Firstly, there is some nice nonsensical humour that I quite appreciate. Why? I don’t know. Psychoanalysts would certainly find some deep explanations, but I think that I like disarming unpretentiousness combined with a deeper intent than just shocking or being crazy. I believe, that humour plays part in many of my works, while rarely – if ever – only aiming to solicit a laugh, but rather to seduce the audience’s attention with something funny and then to confront them with something much more serious.

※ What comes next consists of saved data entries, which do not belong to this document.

(** Whatever a migration meets, it never overwrites or deletes: every record the
    destination held before is still held, unchanged, also when the migration fails half-way.
    A dry run, a source with an oversized message and a provider without the required
    capabilities leave the destination as it was. *)
Theorem migration_only_adds (opts : Options) (w : W) :
  keeps_held w (Run opts w).2 ∧
  (opCommit opts = false → (Run opts w).2 = w) ∧
  (∀ inv, Inspect (opRecipientDID opts) (opSpaceKey opts) = Ok inv → (0 < ivOversizeMessages inv)%Z →
     (Run opts w).2 = w ∧ is_Some (Run opts w).1.2) ∧
  (∀ c, (Capabilities_ w).1 = Ok c → cpAtomicApplyWrites c && cpCompareAndSwap c && cpReferencedBlobs c = false →
     (Run opts w).2 = w).
Proof.
  split; [apply growing_Run|]. unfold Run. rewrite (readonly_run _ w readonly_Capabilities).
  split_and!.
  - intros ->. destruct (Capabilities_ w).1 as [c|]; [|done]. destruct (Inspect _ _) as [inv|]; [|done].
    destruct (0 <? _)%Z; [done|]. cbn [negb]. by destruct (Stream (ivSpace inv)).
  - intros inv -> Ho. destruct (Capabilities_ w).1 as [c|]; [|done].
    by rewrite (proj2 (Z.ltb_lt _ _) Ho).
  - cbn [fst]. intros c -> Hcap. destruct (Inspect _ _) as [inv|]; [|done]. destruct (0 <? _)%Z; [done|].
    destruct (negb (opCommit opts)); [by destruct (Stream (ivSpace inv))|].
    by rewrite <- !negb_andb, Hcap.
Qed.

(** Migrating again is safe: after a successful migration of a source whose messages and
    folders are distinct, the same work succeeds again, creates no folder and no message, and
    leaves the destination as it is. *)
Theorem migration_idempotent (t : Target) (space : Space) (report report' again : Report) (w w' : W)
    (messages : list SourceMessage) (folders : list SourceFolder)
    (Hrun : run_commit t space report w = ((report', None), w'))
    (Hst : Stream space = (messages, None)) (Hfo : Folders space = Ok folders)
    (Hm : NoDup (message_key <$> messages)) (Hf : NoDup (folder_key <$> folders)) :
  ∃ again', run_commit t space again w' = ((again', None), w') ∧
    rtCreatedFolders again' = rtCreatedFolders again ∧ rtCreatedMessages again' = rtCreatedMessages again.
Proof. by eapply run_commit_again. Qed.
Lemma short_small_kw limit l :
  limit < 2 ^ 64 → Forall (λ k, short limit (kaName k)) l → Forall (λ k, len (kaName k) < 2 ^ 64) l.
Proof. intros Hl HF. eapply Forall_impl; [exact HF|]. intros v [? _]. lia. Qed.

Record revision_small (r : RevisionRecord) : Prop := {
  small_type : len (rrType r) < 2 ^ 64;
  small_message : len (rrLogicalMessageID r) < 2 ^ 64;
  small_operation : len (rrOperationID r) < 2 ^ 64;
  small_version : len (rrVersion r) < 2 ^ 64;
  small_created : len (rrCreatedAt r) < 2 ^ 64;
  small_parents : llen (elems (rrParents r)) < 2 ^ 64 ∧
    Forall (λ v, len v < 2 ^ 64) (elems (rrParents r));
  small_mailboxes : llen (elems (rrMailboxIDs r)) < 2 ^ 64 ∧
    Forall (λ v, len v < 2 ^ 64) (elems (rrMailboxIDs r));
  small_keywords : llen (elems (rrKeywords r)) < 2 ^ 64 ∧
    Forall (λ k, len (kaName k) < 2 ^ 64) (elems (rrKeywords r))
}.

Lemma fits_small r : revision_fits r → revision_small r.
Proof.
  intros [? ? ? ? ? [? ?] [? ?] [? ?]].
  split; try split; try (eapply small_u64; [eassumption|by vm_compute]).
  all: first [eapply short_small|eapply short_small_kw]; [|eassumption]; by vm_compute.
Qed.

#[export] Hint Resolve small_type small_message small_operation small_version small_created
  small_parents small_mailboxes small_keywords : golib.

Lemma revision_fields_inj r1 r2 :
  revision_small r1 → revision_small r2 → revision_typed r1 → revision_typed r2 →
  revision_fields r1 = revision_fields r2 → normal_revision r1 = normal_revision r2.
Proof.
  unfold revision_typed, revision_fields. intros S1 S2 T1 T2 H.
  peel H E1. peel H E2. peel H E3. peel H E4. peel H E5. peel H E6. peel H E7. peel H E8.
  peel H E9. peel H E10. peel H E11.
  rewrite <- (app_nil_r_s (enc_string (rrCreatedAt r1))) in H.
  rewrite <- (app_nil_r_s (enc_string (rrCreatedAt r2))) in H. peel H E12.
  unfold normal_revision. congruence.
Qed.

(** The canonical bytes determine the record, up to nil against empty slices. *)
Lemma canonical_injective r1 r2 b :
  revision_typed r1 → revision_typed r2 →
  CanonicalRevisionBytes r1 = Ok b → CanonicalRevisionBytes r2 = Ok b →
  normal_revision r1 = normal_revision r2.
Proof.
  intros T1 T2 (-> & F1 & _)%CanonicalRevisionBytes_ok (H & F2 & _)%CanonicalRevisionBytes_ok.
  rewrite !encode_revision_app in H. apply app_inj_r in H.
  apply revision_fields_inj; auto using fits_small.
Qed.

(** ** Identifiers *)

Lemma digestBytes_valid b : validSHA256Identifier (digestBytes b) = true.
Proof.
  unfold validSHA256Identifier, digestBytes. autorewrite with golib_rw.
  rewrite N.eqb_refl. simpl. by rewrite hex_decodable_encode, String.eqb_refl.
Qed.

Lemma digestBytes_inj x y : digestBytes x = digestBytes y → x = y ∨ collision x y.
Proof. intros H%app_inj_r. by apply hex_sha256_inj. Qed.
Definition writer_entry (m : gmap string string) (w : canonicalWriter) (key : string) : canonicalWriter :=
  writer_string (writer_string w key) (default "" (m !! key)).
Definition writer_string_map (w : canonicalWriter) (m : gmap string string) : canonicalWriter :=
  let keys := sortedMapKeys m in
  fold_left (writer_entry m) keys (writer_uint64 w (llen keys)).
Definition writer_folder (m : gmap string verifiedFolderReference) (w : canonicalWriter)
    (key : string) : canonicalWriter :=
  let reference := default (MkFolderReference "" false) (m !! key) in
  writer_boolean (writer_string (writer_string w key) (frStateDigest reference))
    (frTombstone reference).

Definition VerifiedSnapshot_snapshotSeal (inventory : VerifiedSnapshot) : string :=
  let w := writer_raw new_writer ("comail-verified-mailbox-snapshot-v1" +:+ NUL) in
  let w := writer_string w (vsSnapshotID inventory) in
  let w := writer_string w (vsLogicalMessageID inventory) in
  let w := writer_uint64 w (vsRevisionCount inventory) in
  let w := writer_string_map w (vsOperationClaims inventory) in
  let w := writer_string_map w (vsVersions inventory) in
  let folderKeys := sortedMapKeys (vsFolders inventory) in
  let w := fold_left (writer_folder (vsFolders inventory)) folderKeys
             (writer_uint64 w (llen folderKeys)) in
  sha256 w.

Definition VerifiedSnapshot_validFor (inventory : VerifiedSnapshot) (logicalMessageID : string)
    (revisionCount : N) : bool :=
  if negb (validIdentifier (vsSnapshotID inventory) maxIdentifierBytes) ||
     negb (String.eqb (vsLogicalMessageID inventory) logicalMessageID) ||
     negb (vsRevisionCount inventory =? revisionCount) || (revisionCount <? 1) ||
     negb (msize (vsOperationClaims inventory) =? revisionCount) then false
  else String.eqb (vsSeal inventory) (VerifiedSnapshot_snapshotSeal inventory).

Definition digestReducedState (state : ReducedState) : string :=
  let w := writer_raw new_writer ("comail-message-state-reduced-v1" +:+ NUL) in
  let w := writer_string w (rsLogicalMessageID state) in
  let w := writer_string w (rsVersion state) in
  let w := writer_strings w (rsMailboxIDs state) in
  let w := writer_strings w (rsKeywords state) in
  let w := writer_boolean w (rsDeletePending state) in
  let w := writer_boolean w (rsTombstone state) in
  let w := writer_strings w (rsHeads state) in
  let w := writer_string w (rsHeadsDigest state) in
  let w := writer_uint64 w (rsHeight state) in
  let w := writer_uint64 w (rsRevisionCount state) in
  digestBytes w.

(** ** validateRevision *)

Definition hasLiveAssignments (record : RevisionRecord) : bool :=
  negb (String.eqb (rrVersion record) "") || negb (is_nil (rrMailboxIDs record)) ||
  (0 <? llen (elems (rrKeywords record))) ||
  match rrDeletePending record with Some _ => true | None => false end.

(** [strictlySortedUnique]: the loop compares each value with the previous one. *)
Fixpoint strictly_sorted_after (previous : option string) (values : list string) : bool :=
  match values with
  | [] => true
  | value :: rest =>
      validIdentifier value maxIdentifierBytes &&
      match previous with Some p => bool_decide (str_lt p value) | None => true end &&
      strictly_sorted_after (Some value) rest
  end.
Definition strictlySortedUnique (values : list string) : bool := strictly_sorted_after None values.

(** The loop over the keyword assignments, with its [previousKeyword]. *)
Fixpoint keywords_canonical (previous : string) (keywords : list KeywordAssignment) : bool :=
  match keywords with
  | [] => true
  | assignment :: rest =>
      validText (kaName assignment) 255 && bool_decide (str_lt previous (kaName assignment)) &&
      keywords_canonical (kaName assignment) rest
  end.

#[export] Instance StateRevision_event : CausalEvent StateRevision := {
  ce_key := srRKey;
  ce_op e := rrOperationID (srRecord e);
  ce_parents e := elems (rrParents (srRecord e));
  ce_revision e := rrRevision (srRecord e);
  ce_tombstone e := rrTombstone (srRecord e);
  ce_live e := hasLiveAssignments (srRecord e)
}.

Section reducer.
Context `{Syntax}.

Definition folder_known (inventory : VerifiedSnapshot) (folder : string) : bool :=
  match vsFolders inventory !! folder with
  | Some reference => validSHA256Identifier (frStateDigest reference)
  | None => false
  end.

Definition folder_live (inventory : VerifiedSnapshot) (folder : string) : bool :=
  match vsFolders inventory !! folder with
  | Some reference => negb (frTombstone reference) && validSHA256Identifier (frStateDigest reference)
  | None => false
  end.

Definition validFolderID (value : string) : bool :=
  if negb (len value =? len "folder-" + 64) || negb (HasPrefix value "folder-") then false
  else
    let decoded := TrimPrefix value "folder-" in
    hex_decodable decoded && String.eqb decoded (ToLower decoded).
Definition ValidateFolderSet `{CaseOrbits} (repoDID : string) (states : list ReducedFolderState)
    (snapshot : VerifiedFolderSetSnapshot) : result unit :=
  fail_if maxFolderCount <? llen states with ErrResourceLimit ;;
  fail_if negb (VerifiedFolderSetSnapshot_validFor snapshot repoDID (llen states))
    with ErrIncompleteSnapshot ;;
  let? s := range (folder_set_step repoDID snapshot) states (MkFolderSet ∅ ∅ ∅) in
  fail_if negb (N.of_nat (size (zsStandardRoles s)) =? llen standardFolderRoles)
    with ErrIncompleteSnapshot ;;
  Ok tt.

End folders.

(** ** Canonical bytes determine the record *)

Definition folder_fields (r : FolderRevisionRecord) : string :=
  enc_string (frType r) +:+ enc_string (frFolderID r) +:+ enc_string (frOperationID r) +:+
  enc_list enc_string (elems (frParents r)) +:+ uvarint (frRevision r) +:+
  enc_string (frName r) +:+ enc_string (frRole r) +:+ enc_bool (frrTombstone r) +:+
  enc_bool (frMerge r) +:+ enc_string (frCreatedAt r).

Lemma encode_folder_revision_app r : encode_folder_revision r = folder_domain +:+ folder_fields r.
Proof.
  unfold encode_folder_revision, folder_fields, new_writer, writer_raw.
  rewrite !writer_string_app, !writer_boolean_app. unfold writer_uint64.
  rewrite writer_strings_app.
  rewrite ?app_assoc_s. reflexivity.
Qed.
Lemma head_keys_are_heads l heads :
  NoDup (ce_key <$> l) → heads = head_keys (all_parents l) l ↔ are_heads l heads.
Proof.
  intros Hnd.
  assert (Hall : are_heads l (head_keys (all_parents l) l)).
  { split; [|intros k; rewrite elem_of_heads; naive_solver].
    apply str_le_strict; [apply sort_strings_sorted|]. unfold head_keys. rewrite sort_strings_perm.
    by apply NoDup_filter. }
  split; [by intros ->|]. intros [Hs Hk]. destruct Hall as [Hs' Hk'].
  apply str_lt_extensional; [done..|]. intros x. by rewrite Hk, Hk'.
Qed.

Lemma parent_max_le (m : gmap string E) p ps n :
  p ∈ ps → from_option ce_revision 0 (m !! p) ≤ parent_max m ps n.
Proof.
  induction ps as [|q ps IH] using rev_ind; [set_solver|].
  unfold parent_max. rewrite fold_left_app. simpl. fold (parent_max m ps n).
  intros [Hp| ->%list_elem_of_singleton]%elem_of_app; [specialize (IH Hp)|]; lia.
Qed.

Lemma parent_max_least (m : gmap string E) ps n top :
  n ≤ top → (∀ p q, p ∈ ps → m !! p = Some q → ce_revision q ≤ top) → parent_max m ps n ≤ top.
Proof.
  intros Hn. induction ps as [|p ps IH] using rev_ind; intros Hall; [done|].
  unfold parent_max. rewrite fold_left_app. simpl. fold (parent_max m ps n).
  apply N.max_lub; [apply IH; intros q e Hq; apply Hall; set_solver|].
  destruct (m !! p) as [q|] eqn:Eq; simpl; [|lia]. apply (Hall p); [set_solver|done].
Qed.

Secondly, when this piece was aired on TV in Germany, Page invited the audience to make a drawing of it and send it to the TV station, eventually receiving some 3000 replies. I very much appreciate this interactive element that I also try to employ frequently myself – e.g. in the “Yellow Piece” my instructions for how to watch my video finished with a request of a yellow selfie to be taken and shared. I am interested to trigger the audience to engage with the work more actively, contributing to its meaning, but also, if possible, to the formal properties of the work. I am interesting to explore what the work can do in the world besides “encapsulating a message” and how it can trigger other actions or creative activities, transcending that imaginary border of “fine art” and bleeding into everyday where it is always inescapably embedded anyway. To start of an artwork that can keep growing beyond my immediate control… And no, I will not indulge in psychoanalytics of loss of control either, as I do not really care “why”, but rather “what if”… what if we would accept indefinite change, permanent flux, things being outside of our control while nevertheless participating in what is going on and how…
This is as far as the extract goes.